Start of Input for this task
(* ===== verification/OrderedSets.v ===== *)
(** Ordered collections of the planner: the [BTreeSet] of an iterator, and
    lists sorted by a key that identifies their elements. *)
From S2P Require Import Prelude Order Output.

Module OrderedSets.
Import Output.Output(btree_set).

(** ** Sets collected from iterators *)

Section btree_set.
Context {A : Type} `{EqDecision A, OrdLaws A}.

Lemma elem_of_btree_set (x : A) l : x ∈ btree_set l ↔ x ∈ l.
Proof. unfold btree_set. by rewrite elem_of_sort_on, elem_of_remove_dups. Qed.

Lemma btree_set_sorted (l : list A) : StronglySorted ord_lt (btree_set l).
Proof.
  unfold btree_set. apply (repeats_key_false id); [apply sort_on_sorted|].
  apply repeats_key_perm. rewrite list_fmap_id. apply NoDup_remove_dups.
Qed.

(** A set is its elements: neither order nor repetition of the input matters. *)
Lemma btree_set_ext (l k : list A) : (∀ x, x ∈ l ↔ x ∈ k) → btree_set l = btree_set k.
Proof.
  intros Hlk. unfold btree_set. apply (sorted_perm_unique id); [done|apply sort_on_sorted..|].
  rewrite !sort_on_perm. apply NoDup_Permutation; [apply NoDup_remove_dups..|].
  intros x. rewrite !elem_of_remove_dups. apply Hlk.
Qed.

Lemma btree_set_nil (l : list A) : btree_set l = [] ↔ l = [].
Proof.
  split; [|by intros ->]. intros E. destruct l as [|x l]; [done|].
  assert (Hx : x ∈ btree_set (x :: l)) by (apply elem_of_btree_set; by left). rewrite E in Hx. by apply not_elem_of_nil in Hx.
Qed.

Lemma btree_set_id (l : list A) : StronglySorted ord_lt l → btree_set l = l.
Proof.
  intros Hs. unfold btree_set. assert (Hn : NoDup l).
  { induction Hs as [|x l Hs IH Hx]; constructor; [|done]. intros Hin. rewrite Forall_forall in Hx.
    apply list_elem_of_In in Hin. by apply (ord_lt_irrefl x), Hx. }
  rewrite (sorted_perm_unique id (sort_on id (remove_dups l)) l); [done|done|apply sort_on_sorted| |].
  - clear Hn. induction Hs as [|x l Hs IH Hx]; constructor; [done|].
    eapply Forall_impl; [|exact Hx]. intros y Hxy. unfold key_le. simpl. rewrite ord_le_lt_eq. by left.
  - rewrite sort_on_perm. apply NoDup_Permutation; [apply NoDup_remove_dups|done|]. intros x. apply elem_of_remove_dups.
Qed.
End btree_set.

(** ** Lists sorted by an identifying key *)

Section keyed.
Context {A K : Type} `{OrdLaws K} (key : A → K).

(** The keys ascend strictly. *)
Definition keyed (l : list A) : Prop := StronglySorted ord_lt (key <$> l).

Lemma keyed_lt l : keyed l ↔ StronglySorted (key_lt key) l.
Proof.
  unfold keyed. induction l as [|x l IH]; [split; constructor|]. rewrite fmap_cons. split; inversion_clear 1 as [|? ? Hs Hx]; constructor.
  - by apply IH.
  - rewrite Forall_fmap in Hx. exact Hx.
  - by apply IH.
  - rewrite Forall_fmap. assumption.
Qed.

Lemma keyed_le l : keyed l → StronglySorted (key_le key) l.
Proof.
  rewrite keyed_lt. induction 1 as [|x l Hs IH Hx]; constructor; [done|].
  eapply Forall_impl; [|exact Hx]. intros y Hxy. unfold key_le. rewrite ord_le_lt_eq. by left.
Qed.

Lemma keyed_NoDup `{!EqDecision K} l : keyed l → NoDup (key <$> l).
Proof. intros Hl. apply sorted_repeats_NoDup; [by apply keyed_le|]. apply repeats_key_false; [by apply keyed_le|]. by apply keyed_lt. Qed.

Lemma keyed_inj l x y : keyed l → x ∈ l → y ∈ l → key x = key y → x = y.
Proof. rewrite keyed_lt. apply key_lt_inj. Qed.

Lemma keyed_sort_on `{!EqDecision K} l : NoDup (key <$> l) ↔ keyed (sort_on key l).
Proof.
  rewrite <-repeats_key_perm, repeats_key_false by apply sort_on_sorted. by rewrite keyed_lt.
Qed.

Lemma keyed_sort_on_id l : keyed l → sort_on key l = l.
Proof. intros Hl. by apply sort_on_sorted_id, keyed_le. Qed.

(** Two keyed lists with the same elements are the same list. *)
Lemma keyed_unique `{!EqDecision K} l k : keyed l → keyed k → (∀ x, x ∈ l ↔ x ∈ k) → l = k.
Proof.
  intros Hl Hk Hlk. apply (sorted_perm_unique key); [|by apply keyed_le..|].
  - intros x y. by apply keyed_inj.
  - apply NoDup_Permutation; [by eapply NoDup_fmap_1, keyed_NoDup..|done].
Qed.
End keyed.

End OrderedSets.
End of Input for this task
Could you write out, exactly, each line of the data above from the one containing "Lemma keyed_sort_on_id l" through the last, including both?

Lemma keyed_sort_on_id l : keyed l → sort_on key l = l.
Proof. intros Hl. by apply sort_on_sorted_id, keyed_le. Qed.

(** Two keyed lists with the same elements are the same list. *)
Lemma keyed_unique `{!EqDecision K} l k : keyed l → keyed k → (∀ x, x ∈ l ↔ x ∈ k) → l = k.
Proof.
  intros Hl Hk Hlk. apply (sorted_perm_unique key); [|by apply keyed_le..|].
  - intros x y. by apply keyed_inj.
  - apply NoDup_Permutation; [by eapply NoDup_fmap_1, keyed_NoDup..|done].
Qed.
End keyed.

End OrderedSets.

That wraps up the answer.